Against this legal backdrop, we find evidence from which the jury could have concluded that Lowe had not exercised reasonable care in controlling Travis [the dog].
Id. at 914-15 (emphasis added). In reversing the grant of summary judgment for Lowe, the court continued the analysis by pointing to evidence that could persuade a jury that Lowe was negligent by leaving his dog in the care of his minor child after he acknowledged that he was "concerned that his children might not be able to control Travis." Id. at 915. Ross teaches that a landowner in possession of the land owes an invitee the duty of reasonable care. The court decided that a jury could determine that Lowe did not discharge that duty because he knew of the dangerous propensities of the dog and left the dog in the care of his child after he expressed concern that the child could not control the dog.
Thus, Ross did not develop a separate and distinct analysis for an invitee. The court relied upon the landowner's possession and control of the property and the known dangerous propensities of the dog. Cf. Plesha v. Edmonds ex rel. Edmonds, 717 N.E.2d 981, 987 (Ind.Ct.App. 1999) (generally, landowner or occupier owes different duties to trespassers and invitees; however, in dog-bite cases, negligence standard has been employed without regard to status of the victim).

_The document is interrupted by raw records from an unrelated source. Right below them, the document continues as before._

(* ===== verification/CMonad.v ===== *)
(** The execution model of the C code: a state monad whose computations
    return, raise a fault (an access C leaves undefined: a NULL or dangling
    pointer, an index past an array, a division by zero), or run out of the
    loop bound they were given; and a weakest-precondition calculus for it. *)
From S2P Require Import Prelude.

(** The undefined behaviours the model distinguishes. *)
Inductive fault : Type :=
  | NullDeref        (** a NULL pointer is dereferenced *)
  | UseAfterFree     (** a freed object is accessed *)
  | BadDomain        (** the list head is used as if it were a domain *)
  | BadList          (** [list_del] of a node that is on no list *)
  | OutOfBounds      (** an array is indexed past its end *)
  | DivByZero
  | BugOn            (** a BUG or a failed assertion *)
  | Overflow         (** a shift past the width of its type, or a signed overflow *)
  | BadArgument.     (** a variadic argument is read as another type than it has *)

#[export] Instance fault_eq_dec : EqDecision fault.
Proof. solve_decision. Defined.

Inductive outcome (S A : Type) : Type :=
  | Ret (a : A) (s : S)
  | Fault (f : fault)
  | NoFuel.
Arguments Ret {S A} a s.
Arguments Fault {S A} f.
Arguments NoFuel {S A}.

Definition M (S A : Type) : Type := S -> outcome S A.

#[export] Instance M_ret S : MRet (M S) := fun A a s => Ret a s.
#[export] Instance M_bind S : MBind (M S) := fun A B k m s =>
  match m s with
  | Ret a s' => k a s'
  | Fault f => Fault f
  | NoFuel => NoFuel
  end.

Definition get {S} : M S S := fun s => Ret s s.
Definition gets {S A} (f : S -> A) : M S A := fun s => Ret (f s) s.
Definition modify {S} (f : S -> S) : M S unit := fun s => Ret tt (f s).
Definition raise {S A} (f : fault) : M S A := fun _ => Fault f.
Definition nofuel {S A} : M S A := fun _ => NoFuel.

Notation "m ;; k" := (mbind (fun _ => k) m)
  (at level 100, k at level 200, right associativity) : stdpp_scope.

(** [a / b] on unsigned operands, which traps on a zero divisor. *)
Definition div_or_trap {S} (a b : Z) : M S Z :=
  if b =? 0 then raise DivByZero else mret (a / b).

(** ** Loops

    A loop body says whether to go on or to [break]; [L] is the record of the
    loop's local variables. *)

Inductive loopctl (L : Type) : Type := Continue (l : L) | Break (l : L).
Arguments Continue {L} l.
Arguments Break {L} l.

(** A loop over the snapshot of a list. *)
Fixpoint for_each {S A L} (xs : list A) (body : A -> L -> M S (loopctl L)) (l : L) : M S L :=
  match xs with
  | [] => mret l
  | x :: xs' =>
      c ← body x l;
      match c with
      | Continue l' => for_each xs' body l'
      | Break l' => mret l'
      end
  end.

(** A [while] loop, cut off after [fuel] iterations. *)
Fixpoint while {S L} (fuel : nat) (cond : L -> bool) (body : L -> M S (loopctl L)) (l : L) : M S L :=
  match fuel with
  | O => nofuel
  | Datatypes.S n =>
      if cond l then
        c ← body l;
        match c with
        | Continue l' => while n cond body l'
        | Break l' => mret l'
        end
      else mret l
  end.

(** ** Weakest preconditions

    [wp tol m Q s]: started in [s], [m] returns within its loop bounds in a
    state that satisfies [Q], or raises one of the faults tolerated by
    [tol]. With [tol] empty this is total correctness and memory safety. *)

Definition no_fault : fault -> Prop := fun _ => False.

Definition wp {S A} (tol : fault -> Prop) (m : M S A) (Q : A -> S -> Prop) (s : S) : Prop :=
  match m s with
  | Ret a s' => Q a s'
  | Fault f => tol f
  | NoFuel => False
  end.

Section WP.
Context {S : Type} (tol : fault -> Prop).
Implicit Types (s : S).

Lemma wp_ret {A} (a : A) (Q : A -> S -> Prop) s : Q a s -> wp tol (mret a) Q s.
Proof using. done. Qed.

Lemma wp_bind {A B} (m : M S A) (k : A -> M S B) (Q : B -> S -> Prop) s :
  wp tol m (fun a => wp tol (k a) Q) s -> wp tol (mbind k m) Q s.
Proof using. unfold wp, mbind, M_bind. by destruct (m s). Qed.

Lemma wp_bind_inv {A B} (m : M S A) (k : A -> M S B) (Q : B -> S -> Prop) s :
  wp tol (mbind k m) Q s -> wp tol m (fun a => wp tol (k a) Q) s.
Proof using. unfold wp, mbind, M_bind. by destruct (m s). Qed.

Lemma wp_mono {A} (m : M S A) (Q Q' : A -> S -> Prop) s :
  wp tol m Q s -> (forall a s', Q a s' -> Q' a s') -> wp tol m Q' s.
Proof using. unfold wp. destruct (m s); eauto. Qed.

(** What holds of every result can be added to a postcondition. *)
Lemma wp_and {A} (m : M S A) (Q : A -> S -> Prop) (P : A -> Prop) s :
  wp tol m Q s -> (forall a s', m s = Ret a s' -> P a) -> wp tol m (fun a s' => P a /\ Q a s') s.
Proof using. unfold wp. destruct (m s); eauto. Qed.

Lemma bind_ret {A B} (m : M S A) (k : A -> M S B) s b s' : mbind k m s = Ret b s' ->
  exists a s1, m s = Ret a s1 /\ k a s1 = Ret b s'.
Proof using. unfold mbind, M_bind. destruct (m s) as [a s1| |]; [|done..]. by exists a, s1. Qed.

Lemma wp_gets {A} (f : S -> A) (Q : A -> S -> Prop) s : Q (f s) s -> wp tol (gets f) Q s.
Proof using. done. Qed.

Lemma wp_get (Q : S -> S -> Prop) s : Q s s -> wp tol get Q s.
Proof using. done. Qed.

Lemma wp_modify (f : S -> S) (Q : unit -> S -> Prop) s : Q tt (f s) -> wp tol (modify f) Q s.
Proof using. done. Qed.

Lemma wp_raise {A} f (Q : A -> S -> Prop) s : tol f -> wp tol (raise f) Q s.
Proof using. done. Qed.

Lemma wp_div a b (Q : Z -> S -> Prop) s :
  b <> 0 -> Q (a / b) s -> wp tol (div_or_trap a b) Q s.
Proof using. intros Hb HQ. unfold div_or_trap. by destruct (Z.eqb_spec b 0). Qed.

(** The invariant rule for loops over a list: [I] relates what has been
    visited, what is left and the locals to the state. *)
Lemma wp_for_each {A L} (body : A -> L -> M S (loopctl L)) (I : list A -> L -> S -> Prop)
    (Q : L -> S -> Prop) xs l s :
  I xs l s ->
  (forall l s, I [] l s -> Q l s) ->
  (forall x xs l s, I (x :: xs) l s ->
     wp tol (body x l) (fun c s' =>
       match c with Continue l' => I xs l' s' | Break l' => Q l' s' end) s) ->
  wp tol (for_each xs body l) Q s.
Proof using.
  intros HI HQ Hbody. revert l s HI.
  induction xs as [|x xs IH]; intros l s HI; simpl.
  - apply wp_ret; auto.
  - apply wp_bind. eapply wp_mono; [by apply Hbody|].
    intros [l'|l'] s' HC; [by apply IH | by apply wp_ret].
Qed.

(** The variant rule for [while]: [I] is kept by the body, every iteration
    that goes on decreases [V], and the fuel exceeds the initial [V]. *)
Lemma wp_while {L} (cond : L -> bool) (body : L -> M S (loopctl L)) (I : L -> S -> Prop)
    (V : L -> S -> nat) (Q : L -> S -> Prop) fuel l s :
  I l s -> (V l s < fuel)%nat ->
  (forall l s, I l s -> cond l = false -> Q l s) ->
  (forall l s, I l s -> cond l = true ->
     wp tol (body l) (fun c s' =>
       match c with
       | Continue l' => I l' s' /\ (V l' s' < V l s)%nat
       | Break l' => Q l' s'
       end) s) ->
  wp tol (while fuel cond body l) Q s.
Proof using.
  intros HI HV HQ Hbody. revert l s HI HV.
  induction fuel as [|n IH]; intros l s HI HV; [lia|]. simpl.
  destruct (cond l) eqn:Hc; [|apply wp_ret; auto].
  apply wp_bind. eapply wp_mono; [by apply Hbody|].
  intros [l'|l'] s' HC; [|by apply wp_ret].
  destruct HC as [HI' HV']. apply IH; [done|lia].
Qed.

(** A loop whose body always goes on exhausts any bound. *)
Lemma while_diverges {L} (cond : L -> bool) (body : L -> M S (loopctl L)) (I : L -> S -> Prop)
    fuel l s :
  I l s ->
  (forall l s, I l s -> cond l = true /\
     wp no_fault (body l) (fun c s' => exists l', c = Continue l' /\ I l' s') s) ->
  while fuel cond body l s = NoFuel.
Proof using.
  intros HI Hbody. revert l s HI. induction fuel as [|n IH]; intros l s HI; [done|]. simpl.
  destruct (Hbody l s HI) as [-> Hb]. unfold wp, mbind, M_bind, no_fault in *.
  destruct (body l s) as [c s'| |]; [|done..]. destruct Hb as (l' & -> & HI'). by apply IH.
Qed.

Lemma bind_nofuel {A B} (m : M S A) (k : A -> M S B) (Q : A -> S -> Prop) s :
  wp no_fault m Q s -> (forall a s', Q a s' -> k a s' = NoFuel) -> mbind k m s = NoFuel.
Proof using.
  unfold wp, no_fault, mbind, M_bind. destruct (m s); [auto|done..].
Qed.

Lemma wp_returns {A} (m : M S A) (Q : A -> S -> Prop) s :
  wp no_fault m Q s -> exists a s', m s = Ret a s' /\ Q a s'.
Proof using. unfold wp, no_fault. destruct (m s); naive_solver. Qed.
End WP.

(** The state a computation that returns leaves, for concrete runs. *)
Definition state_after {S A} (m : M S A) (s : S) : S := match m s with Ret _ s' => s' | _ => s end.

Definition returns {S A} (m : M S A) (s : S) (f : A -> bool) : bool := match m s with Ret a _ => f a | _ => false end.

Lemma returns_after {S A} (m : M S A) s f : returns m s f = true ->
  exists a, f a = true /\ m s = Ret a (state_after m s).
Proof. unfold returns, state_after. destruct (m s) as [a s'| |]; [|done..]. by exists a. Qed.

Lemma wp_after {S A} tol (m : M S A) Q s f : returns m s f = true -> wp tol m Q s ->
  exists a, f a = true /\ m s = Ret a (state_after m s) /\ Q a (state_after m s).
Proof. unfold returns, state_after, wp. destruct (m s) as [a s'| |]; [|done..]. by exists a. Qed.

(** A computation of a component run on its part of the state. *)
Definition zoom {S T A} (get_part : S -> T) (set_part : T -> S -> S) (m : M T A) : M S A :=
  fun s => match m (get_part s) with
           | Ret a t => Ret a (set_part t s)
           | Fault f => Fault f
           | NoFuel => NoFuel
           end.

Lemma wp_zoom {S T A} tol (g : S -> T) (p : T -> S -> S) (m : M T A) (Q : A -> S -> Prop) s :
  wp tol m (fun a t => Q a (p t s)) (g s) -> wp tol (zoom g p m) Q s.
Proof. unfold wp, zoom. by destruct (m (g s)). Qed.

(** One symbolic-execution step of the weakest-precondition calculus. *)
Ltac wp_step :=
  lazymatch goal with
  | |- wp _ (mbind _ _) _ _ => apply wp_bind
  | |- wp _ (mret _) _ _ => apply wp_ret
  | |- wp _ (gets _) _ _ => apply wp_gets
  | |- wp _ get _ _ => apply wp_get
  | |- wp _ (modify _) _ _ => apply wp_modify
  | |- wp _ (raise _) _ _ => apply wp_raise
  end.
Ltac wp_steps := cbn [negb]; repeat (wp_step; cbn beta iota delta [negb]).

Because the landowner was the dog owner, the facts of Ross are distinguishable from those in the present case. However, to the extent that Ross is applicable to the present circumstances, the duty of reasonable care imposed upon a landowner is measured by the landowner's control or possession of the property and the landowner's knowledge of the dangerous propensities of the dog. Here, the result is the same under the Baker and the Ross analysis there is no dispute as to the dispositive material fact that no evidence exists of Kingsbury's knowledge that the tenants' dog had dangerous or vicious propensities. Accordingly, Kingsbury, as the owner (but not possessor) of the property, did not violate the duty of reasonable care owed to Jones by failing to warn of the existence of the dog or failing to advise IPL or Jones that the property was leased.
The summary judgment in favor of Kingsbury is affirmed.
BROOK, C.J., and KIRSCH, J., concur.